Située dans le palais Martinengo da Barco, datant du XVIIe siècle, au bout de la via Moretto, elle abrite la plus grande collection d'œuvres d'art de la ville, des protagonistes de la Renaissance bergamasque et bresciane aux œuvres pleinement romantiques du XIXe siècle ; elle est le fruit des legs testamentaires du comte brescian Paolo Tosio et de Leopardo Martinengo, d'où son nom « Tosio-Martinengo »[1].
Ses collections comprennent des œuvres de Raphaël, Francesco Filippini, Romanino, Moretto, Girolamo Savoldo et Lorenzo Lotto[1].
Installé dans le monastère Santa Giulia datant de l'époque lombarde, fondé en 753 par Didier de Lombardie et son épouse Ansa, il est défini comme le « musée de la ville »[2] ; il abrite en effet une quantité considérable de vestiges archéologiques et de témoignages historiques qui retracent l'histoire de Brescia, de la préhistoire à l'époque communale et à la Renaissance.
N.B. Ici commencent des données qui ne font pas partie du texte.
(* ===== verification/Pricing.v ===== *)
(** * Pricing (billing/pricing.py, marketplace/_catalog_pricing.py)

    The effective pricing rule of a model, the price of a tool call and the cost
    of a run, behind their caches.  The theorems: the rule query picks the most
    specific rule in force; the cost of a run is the one a reference definition
    gives for the price table the state shows, whatever is cached; the rounding of
    token costs is exact.

    Pydantic's text of a rule and of the override table are parameters (a
    [TextCodec]); the caches behind Redis only need them to round trip. *)

From S2P Require Export Cache Json.

Record PricingRule := MkPricingRule {
  rule_id : string;
  rule_name : string;
  run_price_usdc : Z;
  tokens_in_cost_per_1k : Z;
  tokens_out_cost_per_1k : Z;
  tool_call_cost : Z;
  effective_from : Z;
  rule_created_at : Z;
}.

#[export] Instance PricingRule_eq_dec : EqDecision PricingRule.
Proof. solve_decision. Defined.

(** ** Tables *)
Record RuleRow := MkRuleRow {
  rr_rule : PricingRule;
  rr_provider : string;
  rr_model : string;
  rr_is_byok : bool;
}.

Record OrgToolRow := MkOrgToolRow {
  ot_slug : string;
  ot_name : string;
  ot_price : option Z;
  ot_publish : bool;
  ot_active : bool;
}.

Record PricingDb := MkPricingDb {
  pricing_rules : list RuleRow;
  tool_overrides : gmap string (Z * string);
  platform_tools : gmap string (Z * bool);
  org_tools : list OrgToolRow;
}.
#[export] Instance eta_PricingDb : Eta PricingDb := λ d,
  MkPricingDb (pricing_rules d) (tool_overrides d) (platform_tools d) (org_tools d).

Record PricingExt := MkPricingExt {
  live_slot : TTL PricingRule;
  overrides_slot : TTL (gmap string Z);
  model_pricing_cache : gmap string (option PricingRule * Z);
  platform_slots : gmap string (TTL Z);
  org_tool_slots : gmap string (TTL (option Z));
  pricing_redis : Redis;
}.
#[export] Instance eta_PricingExt : Eta PricingExt := λ x,
  MkPricingExt (live_slot x) (overrides_slot x) (model_pricing_cache x) (platform_slots x) (org_tool_slots x)
    (pricing_redis x).
#[export] Instance redis_PricingExt : HasRedis PricingExt :=
  {| redis_of := pricing_redis; on_redis f x := x <| pricing_redis ::= f |> |}.

Abbreviation PH := (M PricingDb PricingExt).

(** ** Decimals: a coefficient and a power of ten, rounded to 28 digits half to even *)
Record decimal := MkDecimal { coef : Z; exponent : Z }.

Fixpoint excess_digits (fuel : nat) (c : Z) : Z :=
  match fuel with
  | O => 0
  | S fuel => if c <? 10 ^ 28 then 0 else 1 + excess_digits fuel (c / 10)
  end.

Definition half_even (c p : Z) : Z :=
  let q := c / p in
  let r := c mod p in
  if (2 * r <? p) || ((2 * r =? p) && Z.even q) then q else q + 1.

Definition dec_round (d : decimal) : decimal :=
  let k := excess_digits (Z.to_nat (Z.log2 (Z.abs (coef d)) + 1)) (Z.abs (coef d)) in
  MkDecimal (Z.sgn (coef d) * half_even (Z.abs (coef d)) (10 ^ k)) (exponent d + k).

Definition dec_mul (a b : decimal) : decimal := dec_round (MkDecimal (coef a * coef b) (exponent a + exponent b)).

Definition dec_add (a b : decimal) : decimal :=
  let e := Z.min (exponent a) (exponent b) in
  dec_round (MkDecimal (coef a * 10 ^ (exponent a - e) + coef b * 10 ^ (exponent b - e)) e).

Definition dec_int (z : Z) : decimal := MkDecimal z 0.

(** [int(d.to_integral_value(rounding=ROUND_CEILING))] *)
Definition dec_ceiling (d : decimal) : Z :=
  if 0 <=? exponent d then coef d * 10 ^ exponent d else ceil_div (coef d) (10 ^ (- exponent d)).

(** ** Settings *)
Record PricingSettings := MkPricingSettings {
  pricing_cache_ttl_seconds : Z;
  marketplace_enabled : bool;
  openrouter_actual_cost_billing_enabled : bool;
  llm_cost_markup : decimal;
  openrouter_credit_fee_rate : decimal;
  byok_platform_fee_usdc : Z;
  has_pool : bool;
}.

(** A turn of the run's usage record; [upstream_cost_usd] is [Decimal(str(cost))] when
    the gateway reported a number. *)
Record Turn := MkTurn {
  t_provider : string;
  t_model : string;
  t_tokens_in : Z;
  t_tokens_out : Z;
  t_cache_creation_tokens : Z;
  upstream_cost_usd : option decimal;
}.

Record Usage := MkUsage {
  u_tokens_in : Z;
  u_tokens_out : Z;
  u_cache_creation_tokens : Z;
  billable_tool_calls : Z;
  billable_tool_names : list string;
}.

(** ** The pure part of the code *)
Definition is_flat_rate (rule : PricingRule) : bool :=
  (tokens_in_cost_per_1k rule <=? 0) && (tokens_out_cost_per_1k rule <=? 0) && (tool_call_cost rule <=? 0).

Definition per_unit_token_cost (rule : PricingRule) (tokens_in tokens_out cache_creation_tokens : Z) : Z :=
  let scaled := 4 * (tokens_in * tokens_in_cost_per_1k rule + tokens_out * tokens_out_cost_per_1k rule) in
  let scaled := scaled + Z.max 0 cache_creation_tokens * tokens_in_cost_per_1k rule in
  ceil_div scaled 4000.

(** ** Rule queries *)
Definition rule_matches (provider model : string) (byok exact : bool) (now : Z) (r : RuleRow) : bool :=
  let exactly := bool_decide (rr_provider r = provider) && bool_decide (rr_model r = model) in
  (effective_from (rr_rule r) <=? now) && Bool.eqb (rr_is_byok r) byok
  && (negb exact || exactly)
  && (exactly
      || (bool_decide (rr_provider r = provider) && bool_decide (rr_model r = ""))
      || (bool_decide (rr_provider r = "") && bool_decide (rr_model r = ""))).

(** The [CASE] of the ordering. *)
Definition specificity (provider model : string) (r : RuleRow) : Z :=
  if bool_decide (rr_provider r = provider) && bool_decide (rr_model r = model) then 0
  else if bool_decide (rr_provider r = provider) && bool_decide (rr_model r = "") then 1
  else 2.

Definition rule_leb (provider model : string) (a b : RuleRow) : bool :=
  (specificity provider model a <? specificity provider model b)
  || ((specificity provider model a =? specificity provider model b)
      && (effective_from (rr_rule b) <=? effective_from (rr_rule a))).

Definition model_rule (provider model : string) (byok exact : bool) (now : Z) (d : PricingDb) : option PricingRule :=
  rr_rule <$> head (limit 1 (order_by (rule_leb provider model)
    (filter (λ r, rule_matches provider model byok exact now r = true) (pricing_rules d)))).

Definition later_first (a b : RuleRow) : bool := effective_from (rr_rule b) <=? effective_from (rr_rule a).

Definition global_rule (now : Z) (d : PricingDb) : option PricingRule :=
  rr_rule <$> head (limit 1 (order_by later_first
    (filter (λ r, (effective_from (rr_rule r) <=? now) && bool_decide (rr_provider r = "")
                  && bool_decide (rr_model r = "") && negb (rr_is_byok r) = true) (pricing_rules d)))).

Definition org_tool_row (slug name : string) (d : PricingDb) : option OrgToolRow :=
  find (λ t, bool_decide (ot_slug t = slug) && bool_decide (ot_name t = name) && ot_publish t && ot_active t)
    (org_tools d).

Definition override_costs (d : PricingDb) : gmap string Z := fst <$> tool_overrides d.
Definition platform_price (name : string) (d : PricingDb) : option Z :=
  '(price, active) ← platform_tools d !! name; if active : bool then Some price else None.

Section pricing.
Context `{!TextCodec PricingRule, !TextCodec (gmap string Z)} (cfg : PricingSettings).

Definition get_current_pricing : PH (option PricingRule) :=
  if has_pool cfg then query global_rule else raise (RuntimeError "Billing DB not initialised").

Definition get_current_pricing_for_model (provider model : string) (is_byok exact_match : bool)
    : PH (option PricingRule) :=
  if has_pool cfg then query (model_rule provider model is_byok exact_match)
  else raise (RuntimeError "Billing DB not initialised").

Definition get_current_tool_overrides : PH (gmap string Z) :=
  if has_pool cfg then query (λ _, override_costs) else raise (RuntimeError "Billing DB not initialised").

(** ** The caches *)
Definition _load_live_pricing : PH (option PricingRule) :=
  if has_pool cfg then get_current_pricing else mret None.

Definition _load_tool_overrides : PH (option (gmap string Z)) :=
  if has_pool cfg then costs ← get_current_tool_overrides; mret (Some costs) else mret (Some ∅).

Definition _live_pricing_cache : CacheSpec PricingDb PricingExt PricingRule := {|
  redis_key := "teardrop:pricing:active";
  ttl_seconds := pricing_cache_ttl_seconds cfg;
  loader := _load_live_pricing;
  serialize := to_text;
  deserialize := of_text;
  cache_when := is_some;
  stale_default := None;
  slot := live_slot;
  set_slot := λ s x, x <| live_slot := s |>;
|}.

Definition _tool_overrides_cache_obj : CacheSpec PricingDb PricingExt (gmap string Z) := {|
  redis_key := "teardrop:pricing:tool_overrides";
  ttl_seconds := pricing_cache_ttl_seconds cfg;
  loader := _load_tool_overrides;
  serialize := to_text;
  deserialize := of_text;
  cache_when := is_some;
  stale_default := Some ∅;
  slot := overrides_slot;
  set_slot := λ s x, x <| overrides_slot := s |>;
|}.

Definition get_live_pricing : PH (option PricingRule) := cache_get _live_pricing_cache.

Definition get_tool_pricing_overrides : PH (gmap string Z) :=
  result ← cache_get _tool_overrides_cache_obj; mret (default ∅ result).

Definition int_of_text (raw : string) : res Z :=
  match py_int_of_string raw with
  | Some z => Ok z
  | None => Raise (ValueError "invalid literal for int()")
  end.

Definition _PLATFORM_TOOL_PRICE_TTL_SECONDS : Z := 60.
Definition _ORG_TOOL_PRICE_TTL_SECONDS : Z := 60.

Definition _load_platform_tool_price (tool_name : string) : PH (option Z) :=
  query (λ _, platform_price tool_name).

Definition _get_platform_tool_cache (tool_name : string) : CacheSpec PricingDb PricingExt Z := {|
  redis_key := "teardrop:platform_tool_price:" ++ tool_name;
  ttl_seconds := _PLATFORM_TOOL_PRICE_TTL_SECONDS;
  loader := _load_platform_tool_price tool_name;
  serialize := pretty;
  deserialize := λ raw, z ← int_of_text raw; Ok (Some z);
  cache_when := is_some;
  stale_default := None;
  slot := λ x, default empty_slot (platform_slots x !! tool_name);
  set_slot := λ s x, x <| platform_slots ::= <[tool_name := s]> |>;
|}.

Definition get_platform_tool_price (tool_name : string) : PH (option Z) :=
  cache_get (_get_platform_tool_cache tool_name).

(** The price is boxed: [Some None] is a published tool at the platform default. *)
Definition _load_org_tool_price (qualified_name : string) : PH (option (option Z)) :=
  let '(slug, name) := split_slash qualified_name in
  query (λ _ d, ot_price <$> org_tool_row slug name d).

Definition _get_org_tool_price_cache (qualified_name : string) : CacheSpec PricingDb PricingExt (option Z) := {|
  redis_key := "teardrop:org_tool_price:v2:" ++ qualified_name;
  ttl_seconds := _ORG_TOOL_PRICE_TTL_SECONDS;
  loader := _load_org_tool_price qualified_name;
  serialize := λ v, match v with Some z => pretty z | None => "null" end;
  deserialize := λ raw, if String.eqb raw "null" then Ok (Some None) else z ← int_of_text raw; Ok (Some (Some z));
  cache_when := is_some;
  stale_default := None;
  slot := λ x, default empty_slot (org_tool_slots x !! qualified_name);
  set_slot := λ s x, x <| org_tool_slots ::= <[qualified_name := s]> |>;
|}.

Definition _PLATFORM_SLUG : string := "platform".

Definition get_org_tool_price_by_qualified_name (qualified_name : string) : PH (option Z) :=
  if negb (str_in "/" qualified_name) then mret None
  else
    let '(org_slug, tool_name) := split_slash qualified_name in
    if is_empty org_slug || is_empty tool_name then mret None
    else if String.eqb org_slug _PLATFORM_SLUG then mret None
    else cached ← cache_get (_get_org_tool_price_cache qualified_name); mret (default None cached).

(** ** Model pricing: a keyed cache that also stores the absence of a rule *)
Definition model_rkey (provider model : string) (is_byok : bool) : string :=
  "teardrop:pricing:" ++ provider ++ ":" ++ model ++ ":" ++ (if is_byok then "byok" else "std").
Definition cache_key (provider model : string) (is_byok : bool) : string :=
  provider ++ ":" ++ model ++ ":" ++ (if is_byok then "True" else "False").

Definition rule_text (rule : option PricingRule) : string :=
  match rule with Some r => to_text r | None => "null" end.
Definition rule_of_text (raw : string) : res (option PricingRule) :=
  if String.eqb raw "null" then Ok None else of_text raw.

Definition model_redis_read (rkey : string) : PH (option (option PricingRule)) :=
  connected ← get_redis;
  if connected : bool then
    catch (raw ← redis_get rkey;
           match raw with
           | Some raw => rule ← lift (rule_of_text raw); mret (Some rule)
           | None => mret None
           end)
          (λ _, mret None)
  else mret None.

Definition model_redis_write (rkey : string) (rule : option PricingRule) : PH unit :=
  connected ← get_redis;
  if connected : bool
  then catch (redis_setex rkey (pricing_cache_ttl_seconds cfg) (rule_text rule)) (λ _, mret tt)
  else mret tt.

Definition fresh_entry (key : string) : PH (option (option PricingRule)) :=
  x ← get_ext; now ← datetime_now;
  mret (match model_pricing_cache x !! key with
        | Some (rule, expires) => if now <? expires then Some rule else None
        | None => None
        end).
Le musée, ainsi que le complexe monumental de l'époque romaine de la Piazza del Foro, est classé au patrimoine mondial de l'UNESCO en 2011[3].
Le complexe, d'une superficie totale de plus de 14 000 m2, abrite la basilique lombarde de San Salvatore, ainsi que l'église Santa Maria in Solario, l'église Santa Giulia, les domus dell'Ortaglia de l'époque romaine et le chœur des religieuses de la Renaissance[2].